Task: From the listing below, copy each line where "match" occurs.
Segment Start: Input
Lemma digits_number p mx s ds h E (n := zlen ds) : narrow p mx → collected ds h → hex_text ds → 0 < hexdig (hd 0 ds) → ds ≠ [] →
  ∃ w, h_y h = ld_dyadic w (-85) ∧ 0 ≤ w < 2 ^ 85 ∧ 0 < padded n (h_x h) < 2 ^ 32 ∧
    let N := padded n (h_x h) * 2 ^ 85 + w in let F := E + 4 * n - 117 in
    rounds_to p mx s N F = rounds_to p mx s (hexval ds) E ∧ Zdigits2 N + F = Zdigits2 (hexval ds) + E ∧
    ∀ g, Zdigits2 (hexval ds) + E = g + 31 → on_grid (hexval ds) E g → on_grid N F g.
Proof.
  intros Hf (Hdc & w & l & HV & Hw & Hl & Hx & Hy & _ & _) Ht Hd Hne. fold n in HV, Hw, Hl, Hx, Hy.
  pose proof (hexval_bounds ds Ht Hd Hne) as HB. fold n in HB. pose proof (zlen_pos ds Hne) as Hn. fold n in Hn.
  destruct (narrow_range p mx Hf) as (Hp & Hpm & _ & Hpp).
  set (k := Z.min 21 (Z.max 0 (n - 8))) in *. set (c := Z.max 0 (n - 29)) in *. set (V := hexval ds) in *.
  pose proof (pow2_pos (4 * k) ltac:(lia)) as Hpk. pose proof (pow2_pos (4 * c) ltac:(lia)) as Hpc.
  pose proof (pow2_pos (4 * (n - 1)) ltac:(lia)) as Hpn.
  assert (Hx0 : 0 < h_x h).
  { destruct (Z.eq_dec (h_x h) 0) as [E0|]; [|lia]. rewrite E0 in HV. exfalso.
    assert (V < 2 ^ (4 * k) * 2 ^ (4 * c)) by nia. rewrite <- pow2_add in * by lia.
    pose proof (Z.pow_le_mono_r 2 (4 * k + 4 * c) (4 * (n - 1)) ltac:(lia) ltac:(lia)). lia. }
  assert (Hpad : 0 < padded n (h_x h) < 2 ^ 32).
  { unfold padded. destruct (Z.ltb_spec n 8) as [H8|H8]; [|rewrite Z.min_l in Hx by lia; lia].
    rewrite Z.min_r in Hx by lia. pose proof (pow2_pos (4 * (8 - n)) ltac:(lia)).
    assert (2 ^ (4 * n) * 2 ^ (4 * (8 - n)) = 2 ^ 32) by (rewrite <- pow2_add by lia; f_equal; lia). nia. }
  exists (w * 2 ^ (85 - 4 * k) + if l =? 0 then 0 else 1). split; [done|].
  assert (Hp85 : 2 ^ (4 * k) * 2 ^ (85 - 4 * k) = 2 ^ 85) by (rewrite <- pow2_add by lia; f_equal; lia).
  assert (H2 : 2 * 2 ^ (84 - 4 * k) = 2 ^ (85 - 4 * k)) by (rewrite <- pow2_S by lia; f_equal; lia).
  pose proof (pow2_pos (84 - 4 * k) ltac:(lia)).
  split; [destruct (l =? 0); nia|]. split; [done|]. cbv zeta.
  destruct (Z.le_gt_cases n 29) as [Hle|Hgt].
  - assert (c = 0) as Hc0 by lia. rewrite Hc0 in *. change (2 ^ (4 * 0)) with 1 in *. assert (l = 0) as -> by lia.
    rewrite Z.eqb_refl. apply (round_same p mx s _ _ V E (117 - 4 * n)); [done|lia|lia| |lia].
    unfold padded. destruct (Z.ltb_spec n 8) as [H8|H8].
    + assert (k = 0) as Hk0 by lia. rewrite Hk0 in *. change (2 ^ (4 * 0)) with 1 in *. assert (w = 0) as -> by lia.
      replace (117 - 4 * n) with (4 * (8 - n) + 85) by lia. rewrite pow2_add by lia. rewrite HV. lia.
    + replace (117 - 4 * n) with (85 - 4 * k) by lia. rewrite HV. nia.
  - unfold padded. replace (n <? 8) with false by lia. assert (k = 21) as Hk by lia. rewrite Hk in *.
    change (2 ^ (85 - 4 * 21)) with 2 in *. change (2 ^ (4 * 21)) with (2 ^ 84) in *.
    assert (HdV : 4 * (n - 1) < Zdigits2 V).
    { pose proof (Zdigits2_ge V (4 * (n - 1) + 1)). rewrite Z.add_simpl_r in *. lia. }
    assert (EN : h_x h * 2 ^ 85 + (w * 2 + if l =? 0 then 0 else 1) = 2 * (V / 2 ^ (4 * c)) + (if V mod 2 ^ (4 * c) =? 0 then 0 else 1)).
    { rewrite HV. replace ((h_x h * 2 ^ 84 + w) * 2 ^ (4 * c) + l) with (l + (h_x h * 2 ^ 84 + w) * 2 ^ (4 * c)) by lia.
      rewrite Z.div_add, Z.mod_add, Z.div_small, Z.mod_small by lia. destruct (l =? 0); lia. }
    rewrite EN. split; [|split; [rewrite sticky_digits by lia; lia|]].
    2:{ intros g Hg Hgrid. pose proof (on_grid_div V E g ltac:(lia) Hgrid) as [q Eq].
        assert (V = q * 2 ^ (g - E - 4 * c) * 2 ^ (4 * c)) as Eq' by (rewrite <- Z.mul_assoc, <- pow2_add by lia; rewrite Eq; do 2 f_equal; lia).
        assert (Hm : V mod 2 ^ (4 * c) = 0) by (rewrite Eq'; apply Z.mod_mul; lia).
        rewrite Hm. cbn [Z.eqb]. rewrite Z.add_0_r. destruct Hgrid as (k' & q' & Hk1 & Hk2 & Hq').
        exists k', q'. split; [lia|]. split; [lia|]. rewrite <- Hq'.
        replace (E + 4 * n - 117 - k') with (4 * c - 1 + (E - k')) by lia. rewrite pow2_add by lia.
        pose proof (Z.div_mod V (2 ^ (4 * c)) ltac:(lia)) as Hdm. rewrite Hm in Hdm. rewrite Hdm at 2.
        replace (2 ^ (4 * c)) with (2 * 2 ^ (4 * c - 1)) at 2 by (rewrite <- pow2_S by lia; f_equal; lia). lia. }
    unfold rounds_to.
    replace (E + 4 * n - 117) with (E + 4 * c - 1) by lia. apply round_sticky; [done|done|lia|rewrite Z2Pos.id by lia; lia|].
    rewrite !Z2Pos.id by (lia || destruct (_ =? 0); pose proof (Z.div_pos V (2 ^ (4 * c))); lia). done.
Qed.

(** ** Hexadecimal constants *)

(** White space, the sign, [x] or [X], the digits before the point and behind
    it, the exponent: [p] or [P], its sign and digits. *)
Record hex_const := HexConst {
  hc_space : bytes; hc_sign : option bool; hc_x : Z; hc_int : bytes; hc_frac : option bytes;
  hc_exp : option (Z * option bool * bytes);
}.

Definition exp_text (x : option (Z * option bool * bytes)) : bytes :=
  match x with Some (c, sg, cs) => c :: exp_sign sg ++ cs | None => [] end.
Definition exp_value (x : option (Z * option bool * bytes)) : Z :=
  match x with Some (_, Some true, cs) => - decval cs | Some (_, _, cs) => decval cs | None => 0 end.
Segment End: Input
Result for this exercise:
  match x with Some (c, sg, cs) => c :: exp_sign sg ++ cs | None => [] end.
  match x with Some (_, Some true, cs) => - decval cs | Some (_, _, cs) => decval cs | None => 0 end.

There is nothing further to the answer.